Even how Databricks and Snowflake describe themselves has changed in the era of Generative AI in recent years, no actually, in recent months! Databricks is a global data, analytics and artificial intelligence company founded by the original creators of Apache Spark.

The company provides a cloud-based platform to help enterprises build, scale, and govern data and AI, including generative AI and other machine learning models. Snowflake is an American cloud computing–based data cloud company based in Bozeman, Montana. It was founded in July 2012 and was publicly launched in October 2014 after two years in stealth mode. I’d cautiously say both companies are worth around $43 billion but have incredible potential. Databricks was founded one year after Snowflake, in 2013. Ten years later they made their most important AI acquisition to date.
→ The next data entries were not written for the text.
(* ===== verification/ProfileEvents.v ===== *)
(** * Profile events (src/base/src/utils/profiles/profile_events.c)

    The manager tells a plugin about the profiles and channels of the records that it
    stores: callbacks on new, deleted and changed ones and on their data.  Items are heap
    objects; the arrays of the groups hold pointers to them, and the item of a channel
    points to that of its profile.  The callbacks get the context by value and change the
    state [W] of the plugin; the fields of a context that they may write through are data
    of the plugin, pointers to them are numbers with 0 as null.  Profiles and channels are
    those of the heap of trees in Profiles.v.  Sizes ([size_t]) count allocated objects, and
    allocation succeeds. *)

From S2P Require Import Prelude CLib Message Bitset Profiles.

Definition PEVENTS_HINT_PROFILE : Z := 8.
Definition PEVENTS_HINT_CHANNELS : Z := 32.
Definition PEVENTS_HINT_OVERLAP : Z := 8.
Definition PEVENTS_CHANGE_TYPE : Z := Z.shiftl 1 0.
Definition PEVENTS_CHANGE_DIR : Z := Z.shiftl 1 1.

Record pevents_ctx := { ptr : loc; local : Z; global : Z }.

Record pevents_item := { ctx : pevents_ctx; parent_ptr : option loc; idx : Z }.

Definition with_ctx (c : pevents_ctx) (item : pevents_item) : pevents_item :=
  {| ctx := c; parent_ptr := parent_ptr item; idx := idx item |}.
Definition with_idx (i : Z) (item : pevents_item) : pevents_item :=
  {| ctx := ctx item; parent_ptr := parent_ptr item; idx := i |}.
Definition with_ptr (p : loc) (c : pevents_ctx) : pevents_ctx := {| ptr := p; local := local c; global := global c |}.
Definition with_local (l : Z) (c : pevents_ctx) : pevents_ctx := {| ptr := ptr c; local := l; global := global c |}.
Definition with_global (g : Z) (c : pevents_ctx) : pevents_ctx := {| ptr := ptr c; local := local c; global := g |}.

Abbreviation items := (gmap loc pevents_item).

Definition upd_item (h : items) (l : loc) (f : pevents_item → pevents_item) : res items :=
  item ← deref h l; Ok (<[l := f item]> h).
Definition upd_ctx (h : items) (l : loc) (f : pevents_ctx → pevents_ctx) : res items :=
  upd_item h l (λ item, with_ctx (f (ctx item)) item).
Definition cache_insert_stash (C : cache) (key data : bytes) : cache * (Z * option item) :=
  match find_item key (c_row C key) with
  | Some i => (c_set C key (renew i (c_row C key)), (FHT_INSERT_FAILED, None))
  | None =>
      match stash_place key (c_stash C) with
      | Some _ => (C, (FHT_INSERT_FAILED, None))
      | None =>
          if decide (length (c_row C key) < 4)%nat then (c_put C (key, data), (FHT_INSERT_OK, None))
          else match c_stash C !! Z.to_nat (c_next C) with
               | None => (c_put C (key, data), (FHT_INSERT_LOST, last (c_row C key)))
               | Some None => (c_put (c_stash_next C (last (c_row C key))) (key, data), (FHT_INSERT_STASH_OK, None))
               | Some (Some i) => (c_put (c_stash_next C (last (c_row C key))) (key, data), (FHT_INSERT_STASH_LOST, Some i))
               end
      end
  end.

(** Here a free place of the stash is looked for, and the ring goes on all the same. *)
Definition cache_insert_stash_wr (C : cache) (key data : bytes) : cache * Z :=
  match find_item key (c_row C key) with
  | Some i => (c_set C key (renew i (c_row C key)), FHT_INSERT_FAILED)
  | None =>
      match stash_place key (c_stash C) with
      | Some _ => (C, FHT_INSERT_FAILED)
      | None =>
          if decide (length (c_row C key) < 4)%nat then (c_put C (key, data), FHT_INSERT_OK)
          else match free_place (c_stash C) with
               | Some j => (c_put (Cache (c_rows C) (<[j := last (c_row C key)]> (c_stash C))
                              ((c_next C + 1) mod Z.of_nat (length (c_stash C)))) (key, data), FHT_INSERT_STASH_OK)
               | None => (C, FHT_INSERT_FULL)
               end
      end
  end.

Definition c_drop (key : bytes) (row : list item) : list item := filter (λ j : item, j.1 ≠ key) row.

Definition cache_remove (C : cache) (key : bytes) : cache * Z :=
  match find_item key (c_row C key) with
  | Some i => (c_set C key (c_drop key (c_row C key)), 0)
  | None => (C, 1)
  end.

Definition cache_remove_stash (C : cache) (key : bytes) : cache * Z :=
  match find_item key (c_row C key) with
  | Some i => (c_set C key (c_drop key (c_row C key)), 0)
  | None =>
      match stash_place key (c_stash C) with
      | Some j => (Cache (c_rows C) (<[j := None]> (c_stash C)) (c_next C), 0)
      | None => (C, 1)
      end
  end.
In July, 2023 Databricks made a key decision in AI, when they agreed to acquire MosaicML. Snowflake has just acquired Neeva in May. This would set both companies on a path to become more AI native to attract customers and to embed AI increasingly into their businesses. Snowflake has fiscal first-quarter revenue of 33% year over year. What’s clear is the AI Data Cloud is going to become a big deal.

You might recall, Nvidia is one of the investors in Databricks.

Both are trying very hard to position themselves as being AI native as they compete and as we wait for Databricks to go public (IPO).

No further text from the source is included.